Frente al drama que supone perder un hogar y el silencio que acompaña después de un suicidio, ¿qué queda? Begoña Caparrós se adentra en esta pregunta sobre las tablas del Teatro Lara mientras va abriendo vidas y casas en busca de una respuesta a la precariedad a través de un retrato social tan doloroso como necesario.
Tras el suicidio de Avelino a los 35 años frente a su inminente desahucio y el shock público que supone en medios y sociedad, Caparrós interpreta las vidas y penurias del resto de propietarios. El recorrido de la obra va generando un clima de tensión e incomprensión hacia la situación social y económica que, lejos de resolverse, se va convirtiendo en un problema que compartimos. A su vez, profundizamos en los temores de los vecinos, pero también en su intimidad, gestos y anhelos.
Una imagen cotidiana
El ritmo, basado en un casi constante cambio de personaje, no sofoca el ambiente triste y apesadumbrado. Nos encontramos así con un monólogo a varias voces que va hilando la historia que podría ser el testimonio de tantos barrios actualmente. Una televisión, que cubre los hechos que rodean la muerte y la movilización ciudadana frente a los desahucios, ofrece el contexto para que nos situemos en lo que trasciende a un informativo, lamentablemente, bastante cotidiano.
Mientras la intérprete va generando un piso mediante cajas que va vaciando de objetos personales con los que se caracteriza a los personajes, vamos conociendo más acerca de la situación especulativa, de las personas que interpreta y de la vida de Avelino. La tragedia se va convirtiendo en un cuento distópico en el que las personas no encuentran su lugar en la tierra.
Una distopía cada vez más presente en la narrativa y ficción, como formulan obras como The Architect, y, a su vez, cada vez menos distópica como podemos apreciar con propuestas como los ‘pisos colmena’, que cada poco tiempo aparecen en los informativos como alternativa a tener en cuenta. La distopía que plantea e interpreta Caparrós es distinta, pues literalmente no encuentran sitio en la tierra.
Este conjunto de ‘islas’ que hemos ido conociendo personalmente durante el relato se ven abocadas a vivir, aparentemente de forma temporal, en un barco tras el desalojo de sus hogares. Un lugar con rumbo incierto y carente de comodidades: «No te puedo enseñar mi camarote, mamá, no nos han puesto cobertura allí para que descansemos.
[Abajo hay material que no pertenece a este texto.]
Lemma StringToNumber_padded w1 w2 z :
  forallb isWhiteSpace (chars w1) = true → forallb isWhiteSpace (chars w2) = true →
  Z.abs z ≤ 2 ^ 53 →
  StringToNumber (w1 ++ decimal z ++ w2) = Some (Int z).
Proof.
  intros H1 H2 Hz. rewrite <- (StringToNumber_decimal z Hz).
  assert (∀ w, forallb isWhiteSpace (chars w) = true → forallb isASCII (chars w) = true) as Hws.
  { intros w Hw. apply forallb_forall. intros a Ha. rewrite forallb_forall in Hw.
    auto using space_ascii. }
  apply StringToNumber_trimmed.
  - rewrite !chars_app, !forallb_app, decimal_ascii. now rewrite !Hws.
  - apply decimal_ascii.
  - rewrite (trimStart_app_blank _ _ H1).
    destruct (decimal_head z) as (a & rest & -> & Ha). simpl. rewrite Ha.
    change (String a (rest ++ w2)) with (String a rest ++ w2).
    now rewrite trimEnd_app_blank.
Qed.

Lemma concat_comma (values : list string) :
  (2 ≤ length values)%nat → In ","%char (chars (String.concat "," values)).
Proof.
  destruct values as [|x [|y rest]]; simpl; try lia. intros _.
  rewrite chars_app. apply in_or_app. right. now left.
Qed.

Lemma concat_ascii (values : list string) :
  Forall (λ s, forallb isASCII (chars s) = true) values →
  forallb isASCII (chars (String.concat "," values)) = true.
Proof.
  induction 1 as [|x rest Hx Hrest IH]; [reflexivity|].
  destruct rest as [|y rest]; [exact Hx|].
  change (String.concat "," (x :: y :: rest)) with (x ++ "," ++ String.concat "," (y :: rest)).
  rewrite !chars_app, !forallb_app, Hx, IH. reflexivity.
Qed.

(** A parameter [p] given more than once ([?p=1&p=2]) reaches the page as
    an array, whose text holds a comma: the page number is 0. *)
Theorem pageNumber_repeated_parameter
    (props : ShowNew.Props) (q : gmap string ShowNew.ParamValue) (values : list string) :
  ShowNew.query (ShowNew.url props) = Val q →
  q !! "p" = Some (ShowNew.Repeated values) →
  (2 ≤ length values)%nat →
  Forall (λ s, forallb isASCII (chars s) = true) values →
  ShowNew.pageNumber props = Some (Int 0).
Proof.
  intros Hq Hp Hlen Hascii. unfold ShowNew.pageNumber. rewrite Hq, Hp. simpl.
  rewrite (StringToNumber_foreign_char _ "," (concat_ascii _ Hascii) (concat_comma _ Hlen));
    reflexivity.
Qed.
Mira qué cuidados tienen con nosotros», llega a afirmar una de las tripulantes, mostrando cómo tantas veces se enmascara la pobreza por temor al juicio ajeno.
La obra, que carga de dignidad cada detalle –el oficio, lo pequeño, el disfrute de un vino y el recuerdo del tiempo mejor–, nos interpela una y otra vez hasta el final; «qué bonito es el mar desde la orilla», nos señala, y cabe añadir: qué cruel es cuando uno ve un naufragio desde su butaca.